(** X4. [validate_issuer] keeps every entry of an issuer dict as it is: the
    validated dict extends the given one, and differs from it at most
    under ['name']; a name that is present is never replaced. *)
Theorem validate_issuer_extends d :
  ∃ d', validate_issuer (IssuerDict d) = IssuerDict d'
      ∧ d ⊆ d'
      ∧ (∀ k, k ≠ "name" → d' !! k = d !! k)
      ∧ (∀ n, d !! "name" = Some n → d' !! "name" = Some n).
Proof.
  unfold validate_issuer.
  destruct (has_key "type" d && _ && _ && _) eqn:Hc.
  - apply needs_default_name in Hc as (_ & _ & Hn).
    eexists; split; [reflexivity|]. split; [by apply insert_subseteq|].
    split.
    + intros k Hk. by rewrite lookup_insert_ne.
    + intros n Hn'. congruence.
  - exists d. done.
Qed.

(** X5. [validate_issuer] leaves an issuer dict unchanged exactly when the
    dict is not tagged with the string ['Profile'], or has no ['id'], or
    has a ['name'] already. *)
Theorem validate_issuer_unchanged_iff d :
  validate_issuer (IssuerDict d) = IssuerDict d
  ↔ ¬ (d !! "type" = Some (VStr "Profile")
       ∧ is_Some (d !! "id") ∧ d !! "name" = None).
Proof.
  unfold validate_issuer.
  destruct (has_key "type" d && _ && _ && _) eqn:Hc.
  - apply needs_default_name in Hc as Hc'. split; [|done].
    intros [= Heq] _. destruct Hc' as (_ & _ & Hn).
    rewrite <- Heq in Hn. by rewrite lookup_insert_eq in Hn.
  - split; [|done]. intros _ Hc'.
    apply needs_default_name in Hc'. congruence.
Qed.

(** X6. [validate_achievement] rejects, with a [ValueError], exactly the
    achievement dicts that have no ['id']; any other achievement is
    returned as it is. *)
Theorem validate_achievement_rejects_iff (v : achievement_ref) :
  ((∃ e, validate_achievement v = Err e)
     ↔ ∃ d, v = AchievementDict d ∧ d !! "id" = None)
  ∧ (∀ e, validate_achievement v = Err e → ∃ msg, e = ValueError msg)
  ∧ (∀ v', validate_achievement v = Ok v' → v' = v).
Proof.
  assert (∀ w : achievement_ref,
            validate_achievement w = Ok w →
            ¬ (∃ d, w = AchievementDict d ∧ d !! "id" = None) →
            ((∃ e, validate_achievement w = Err e)
               ↔ ∃ d, w = AchievementDict d ∧ d !! "id" = None)
            ∧ (∀ e, validate_achievement w = Err e → ∃ msg, e = ValueError msg)
            ∧ (∀ w', validate_achievement w = Ok w' → w' = w)) as Haccepted.
  { intros w -> Hno. split; [|split].
    - split; [intros [e [=]] | done].
    - intros e [=].
    - by intros w' [= <-]. }
  destruct v as [u|d|a].
  - apply Haccepted; [done | intros (d & [=] & _)].
  - destruct (d !! "id") as [i|] eqn:Hi.
    + apply Haccepted.
      * simpl. unfold has_key. by rewrite Hi.
      * intros (d' & [= <-] & Hn). congruence.
    + simpl. unfold has_key. rewrite Hi. simpl. split; [|split].
      * split; [intros _; by exists d | intros _; by eexists].
      * intros e [= <-]. by eexists.
      * intros v' [=].
  - apply Haccepted; [done | intros (d & [=] & _)].
Qed.

(** X7. Given fields already parsed to their declared types, the
    validator stage of a subject's construction fails only when the
    achievement is a dict without ['id'], and otherwise returns the parsed
    fields as they are. *)
Theorem AchievementSubject_init_stores (fields : AchievementSubject) :
  match AchievementSubject_init fields with
  | Ok s => s = fields
          ∧ ∀ d, achievement fields = AchievementDict d → is_Some (d !! "id")
  | Err e => ∃ d, achievement fields = AchievementDict d ∧ d !! "id" = None
  end.
Proof.
  unfold AchievementSubject_init. destruct fields as [i t a n]. simpl.
  destruct a as [u|d|o]; simpl; try (split; [done | by intros ? [=]]).
  unfold has_key. destruct (d !! "id") eqn:Hi; simpl.
  - split; [done|]. intros ? [= <-]. by eexists.
  - by exists d.
Qed.


(** X9. A credential that construction has produced passes construction
    again unchanged. *)
Theorem init_idempotent (fields c : OpenBadgeCredential) :
  OpenBadgeCredential_init fields = Ok c →
  OpenBadgeCredential_init c = Ok c.
Proof.
  intros Hc. destruct (init_Ok_inv fields c Hc) as (Hvc & Ho & Hty & Hi).
  unfold OpenBadgeCredential_init.
  rewrite Hty, (validate_type_Ok_intro _ Hvc Ho). simpl.
  assert (validate_issuer (issuer c) = issuer c) as ->.
  { rewrite Hi. destruct (issuer fields) as [u|d|p]; try reflexivity.
    unfold validate_issuer at 2 3.
    destruct (has_key "type" d && _ && _ && _) eqn:Hcond.
    - eapply validate_issuer_has_name, lookup_insert_eq.
    - unfold validate_issuer. by rewrite Hcond. }
  rewrite <- Hty. by destruct c.
Qed.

---+---

### Your instructions:
Using the records above, copy every line that has the word "Haccepted" in it.

### Answer space:
            ∧ (∀ w', validate_achievement w = Ok w' → w' = w)) as Haccepted.
  - apply Haccepted; [done | intros (d & [=] & _)].
    + apply Haccepted.
  - apply Haccepted; [done | intros (d & [=] & _)].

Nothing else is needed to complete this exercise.